Not today. Not with this nasty little rhinovirus clogging his airways. There was a board meeting as well, and he simply opted out of it. If someone wanted him that badly, they could damn well come themselves; he didn’t feel like dealing with the fuss of it all. Honestly at this point, going back to his apartment was starting to sound unusually appealing.
So of course, someone would come. The quiet tap of dress shoes was deliberate, a Turk making sure he was heard, and Hojo gave Veld a watery glare over the rim of his glasses. “What?”
He got an arched brow and the faintest twitch of lips, emotion there and gone before it could be read with how practiced the Turk Director’s restraint had gotten. “Files from the meeting. You look like hell.”
“I very seriously doubt you care,” Hojo snipped, watching him set the file down with a look of utter disdain.
“I don’t. But you out of commission makes me more work than you doing your job,” Veld said smoothly, shrugging. Things hadn’t been the same between them since Valentine’s untimely death; the fallout after Kalm’s bombing had merely widened the gulf. “I’d rather not pile it on.”

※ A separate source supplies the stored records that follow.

Lemma lookup_snoc_inv {A} (l : list A) (x y : A) (j : nat) :
  (l ++ [x]) !! j = Some y ->
  ((j < length l)%nat /\ l !! j = Some y) \/ (j = length l /\ y = x).
Proof.
  intros H. destruct (decide (j < length l)%nat) as [Hlt|Hge].
  - left. split; [exact Hlt|]. now rewrite lookup_app_l in H.
  - right. rewrite lookup_app_r in H by lia.
    destruct (j - length l)%nat as [|n] eqn:E; simpl in H; [|discriminate].
    split; [lia | congruence].
Qed.

Lemma ScanResult_snoc_skip acc cs c r :
  ScanResult acc cs r ->
  (forall d b, c = Some (d, b) -> ExtLe r.1 d) ->
  ScanResult acc (cs ++ [c]) r.
Proof.
  intros Hr Hc. destruct Hr as [Hall | i d b Hi Hd Hbefore Hall].
  - apply scan_keep. intros j d' b' Hj.
    apply lookup_snoc_inv in Hj as [[_ Hj]|[_ Hj]]; eauto.
  - apply (scan_pick _ _ i); [now apply lookup_app_l_Some | exact Hd | |].
    + intros j d' b' Hji Hj. apply lookup_snoc_inv in Hj as [[_ Hj]|[Hj _]].
      * eauto.
      * apply lookup_lt_Some in Hi. lia.
    + intros j d' b' Hj. apply lookup_snoc_inv in Hj as [[_ Hj]|[_ Hj]]; [eauto|].
      symmetry in Hj. apply (Hc _ _ Hj).
Qed.

Lemma ScanResult_snoc_pick acc cs r d0 b0 :
  ScanResult acc cs r -> ltExt d0 r.1 = true ->
  ScanResult acc (cs ++ [Some (d0, b0)]) (Fin d0, b0).
Proof.
  intros Hr Hlt.
  assert (Hnew : (cs ++ [Some (d0, b0)]) !! length cs = Some (Some (d0, b0))).
  { rewrite lookup_app_r by lia. now rewrite Nat.sub_diag. }
  assert (Hold : forall j d' b', cs !! j = Some (Some (d', b')) -> d0 < d').
  { destruct Hr as [Hall | i d b Hi Hd Hbefore Hall]; intros j d' b' Hj.
    - eapply ltExt_trans_le; eauto.
    - simpl in Hlt. qbool. specialize (Hall _ _ _ Hj). lra. }
  apply (scan_pick _ _ (length cs)); auto.
  - destruct Hr as [Hall | i d b Hi Hd Hbefore Hall]; [exact Hlt|].
    simpl in Hlt. qbool. eapply ltExt_lt_trans; eauto.
  - intros j d' b' Hj Hl. rewrite lookup_app_l in Hl by exact Hj. eauto.
  - intros j d' b' Hj.
    apply lookup_snoc_inv in Hj as [[_ Hj]|[_ [= -> ->]]]; [|lra].
    apply Qlt_le_weak. eauto.
Qed.

Lemma scanMin_spec acc cs : ScanResult acc cs (scanMin acc cs).
Proof.
  induction cs as [|c cs IH] using rev_ind.
  - apply scan_keep. intros j d b Hj. now rewrite lookup_nil in Hj.
  - rewrite scanMin_snoc. destruct c as [[d0 b0]|]; simpl.
    + destruct (ltExt d0 (scanMin acc cs).1) eqn:Hlt.
      * eapply ScanResult_snoc_pick; eauto.
      * apply ScanResult_snoc_skip; [exact IH|].
        intros d b [= -> ->]. now apply ltExt_false.
    + apply ScanResult_snoc_skip; [exact IH|]. discriminate.
Qed.

(** The distance returned is a lower bound of every candidate's. *)
Lemma scanMin_lower_bound acc cs j d b :
  cs !! j = Some (Some (d, b)) -> ExtLe (scanMin acc cs).1 d.
Proof.
  intros Hj. destruct (scanMin_spec acc cs) as [Hall | i d0 b0 Hi Hd Hbefore Hall].
  - eauto.
  - simpl. eauto.
Qed.

(** The scan leaves [Infinity] only when it started there and every
    candidate was skipped. *)
Lemma scanMin_Infinity acc cs :
  (scanMin acc cs).1 = Infinity <->
  acc.1 = Infinity /\ forall j c, cs !! j = Some c -> c = None.
Proof.
  split.
  - intros Hinf. destruct (scanMin_spec acc cs) as [Hall | i d0 b0 Hi Hd Hbefore Hall].
    + split; [exact Hinf|]. intros j [[d b]|] Hj; [|reflexivity].
      specialize (Hall _ _ _ Hj). rewrite Hinf in Hall. contradiction.
    + discriminate.
  - intros [Hacc Hnone]. destruct (scanMin_spec acc cs) as [Hall | i d0 b0 Hi Hd Hbefore Hall].
    + exact Hacc.
    + specialize (Hnone _ _ Hi). discriminate.
Qed.

End Scan.

(** A scan does not look at the payloads: mapping them commutes with it. *)
Lemma scanMin_fmap {B C} (f : B -> C) (acc : ExtQ * B) (cs : list (option (Q * B))) :
  scanMin (acc.1, f acc.2) (fmap (M := option) (prod_map id f) <$> cs) =
  prod_map id f (scanMin acc cs).
Proof.
  induction cs as [|c cs IH] using rev_ind; [now destruct acc|].
  rewrite fmap_app, list_fmap_singleton, !scanMin_snoc, IH.
  destruct c as [[d b]|]; [|reflexivity].
  simpl. now destruct (ltExt d (scanMin acc cs).1).
Qed.

(** ** [Number.prototype.toFixed]

    [toFixed digits x] is the integer [n] for which [n / 10^digits - x] is as
    close to zero as possible, the larger [n] on a tie, computed on [|x|] with
    the sign restored: the digits the method prints, read without the decimal
    point.  (The sign of a negative value that rounds to zero is lost.) *)

Definition roundHalfUp (x : Q) : Z := Qfloor (x + (1 # 2)).

Definition pow10 (digits : nat) : Q := inject_Z (10 ^ Z.of_nat digits).

Definition toFixed (digits : nat) (x : Q) : Z :=
  if Qltb x 0
  then (- roundHalfUp (- x * pow10 digits))%Z
  else roundHalfUp (x * pow10 digits).

Lemma pow10_pos (digits : nat) : 0 < pow10 digits.
Proof.
  unfold pow10. change 0 with (inject_Z 0). rewrite <- Zlt_Qlt.
  apply Z.pow_pos_nonneg; lia.
Qed.

Lemma roundHalfUp_error (x : Q) :
  - (1 # 2) < inject_Z (roundHalfUp x) - x <= 1 # 2.
Proof.
  unfold roundHalfUp.
  pose proof (Qfloor_le (x + (1 # 2))) as Hle.
  pose proof (Qlt_floor (x + (1 # 2))) as Hlt.
  rewrite inject_Z_plus in Hlt. change (inject_Z 1) with 1 in Hlt. lra.
Qed.

Lemma roundHalfUp_inject (n : Z) : roundHalfUp (inject_Z n) = n.
Proof.
  pose proof (roundHalfUp_error (inject_Z n)) as [Hlo Hhi].
  assert (H1 : inject_Z (roundHalfUp (inject_Z n)) < inject_Z (n + 1)%Z).
  { rewrite inject_Z_plus. change (inject_Z 1%Z) with 1. lra. }
  assert (H2 : inject_Z (n - 1)%Z < inject_Z (roundHalfUp (inject_Z n))).
  { unfold Z.sub. rewrite inject_Z_plus, inject_Z_opp. change (inject_Z 1%Z) with 1. lra. }
  rewrite <- Zlt_Qlt in H1, H2. lia.
Qed.

(** ** [Array.prototype.forEach] with the index, and insertion-ordered [Map]

    [forEach f s l] threads the state [s] through the callback, which
    receives the index and the element, in array order. *)

Section ForEach.
Context {A St : Type}.
Implicit Types (f : St -> nat -> A -> St) (s : St) (l : list A).

Fixpoint forEachFrom f (k : nat) s l : St :=
  match l with
  | [] => s
  | x :: l' => forEachFrom f (S k) (f s k x) l'
  end.

Definition forEach f s l : St := forEachFrom f 0 s l.

Lemma forEachFrom_app f k s l1 l2 :
  forEachFrom f k s (l1 ++ l2) = forEachFrom f (k + length l1) (forEachFrom f k s l1) l2.
Proof.
  revert k s. induction l1 as [|x l1 IH]; intros k s; simpl.
  - now rewrite Nat.add_0_r.
  - rewrite IH. f_equal. lia.
Qed.

Lemma forEach_snoc f s l x :
  forEach f s (l ++ [x]) = f (forEach f s l) (length l) x.
Proof. unfold forEach. now rewrite forEachFrom_app. Qed.

(** An invariant of the callback that holds initially holds at the end. *)
Lemma forEach_invariant (P : St -> Prop) f s l :
  P s -> (forall s' k x, l !! k = Some x -> P s' -> P (f s' k x)) -> P (forEach f s l).
Proof.
  intros Hs Hf. induction l as [|x l IH] using rev_ind; [exact Hs|].
  rewrite forEach_snoc. apply Hf.
  - rewrite lookup_app_r by lia. now rewrite Nat.sub_diag.
  - apply IH. intros s' k y Hk. apply Hf. now apply lookup_app_l_Some.
Qed.

(** The same with the index in the invariant. *)
Lemma forEach_ind (P : nat -> St -> Prop) f s l :
  P 0%nat s ->
  (forall s' k x, l !! k = Some x -> P k s' -> P (S k) (f s' k x)) ->
  P (length l) (forEach f s l).
Proof.
  intros Hs Hf. induction l as [|x l IH] using rev_ind; [exact Hs|].
  rewrite forEach_snoc, length_app, Nat.add_1_r. apply Hf.
  - rewrite lookup_app_r by lia. now rewrite Nat.sub_diag.
  - apply IH. intros s' k y Hk. apply Hf. now apply lookup_app_l_Some.
Qed.

End ForEach.

(** A JavaScript [Map] keeps its keys in insertion order; [set] on a key
    that is present replaces the value in place. *)
Section JsMap.
Context {K V : Type} `{EqDecision K}.
Implicit Types (k : K) (v : V) (m : list (K * V)).

Fixpoint mapSet k v m : list (K * V) :=
  match m with
  | [] => [(k, v)]
  | (k', v') :: m' => if decide (k' = k) then (k, v) :: m' else (k', v') :: mapSet k v m'
  end.

Lemma mapSet_fresh k v m : k ∉ m.*1 -> mapSet k v m = m ++ [(k, v)].
Proof.
  induction m as [|[k' v'] m IH]; simpl; [reflexivity|].
  rewrite not_elem_of_cons. intros [Hne Hnotin].
  destruct (decide (k' = k)); [congruence|]. now rewrite IH.
Qed.

Lemma mapSet_keys k v m : (mapSet k v m).*1 = if decide (k ∈ m.*1) then m.*1 else m.*1 ++ [k].
Proof.
  induction m as [|[k' v'] m IH]; csimpl; [reflexivity|].
  destruct (decide (k' = k)) as [->|Hne]; csimpl.
  - rewrite decide_True by (apply elem_of_cons; now left). reflexivity.
  - rewrite IH. destruct (decide (k ∈ m.*1)) as [Hin|Hnotin].
    + rewrite decide_True by (apply elem_of_cons; now right). reflexivity.
    + rewrite decide_False; [reflexivity|].
      rewrite not_elem_of_cons. split; [congruence | exact Hnotin].
Qed.

Lemma mapSet_fresh_elem k v m kv :
  k ∉ m.*1 -> kv ∈ mapSet k v m <-> kv ∈ m \/ kv = (k, v).
Proof. intros Hk. rewrite mapSet_fresh by exact Hk. rewrite elem_of_app, list_elem_of_singleton. tauto. Qed.

Lemma mapSet_fresh_NoDup k v m : k ∉ m.*1 -> NoDup m.*1 -> NoDup (mapSet k v m).*1.
Proof.
  intros Hk Hnd. rewrite mapSet_keys, decide_False by exact Hk.
  apply NoDup_app. split_and!; [exact Hnd | | apply NoDup_singleton].
  intros x Hx ->%list_elem_of_singleton. contradiction.
Qed.

End JsMap.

“Far be it from me to inconvenience you, Faraman.” Hojo cleared his throat, chest clenching a moment against a cough and glaring all the more when the second brow joined the first. “Was there something you needed? I have work to do.”
Veld appeared to consider it a moment, lips pressed tight. Something in his tone softened just a touch in a way neither man would acknowledge. “Get some rest, Hojo.”
For once, Hojo looked away first, quiet. “Departments don’t run themselves. I’m sure you have your own business to attend.”
Veld made a quiet, noncommittal sound. There was nothing else to say, and he saw himself out.
Hojo certainly didn’t think of the look he’d been given again. He wasn’t that sick.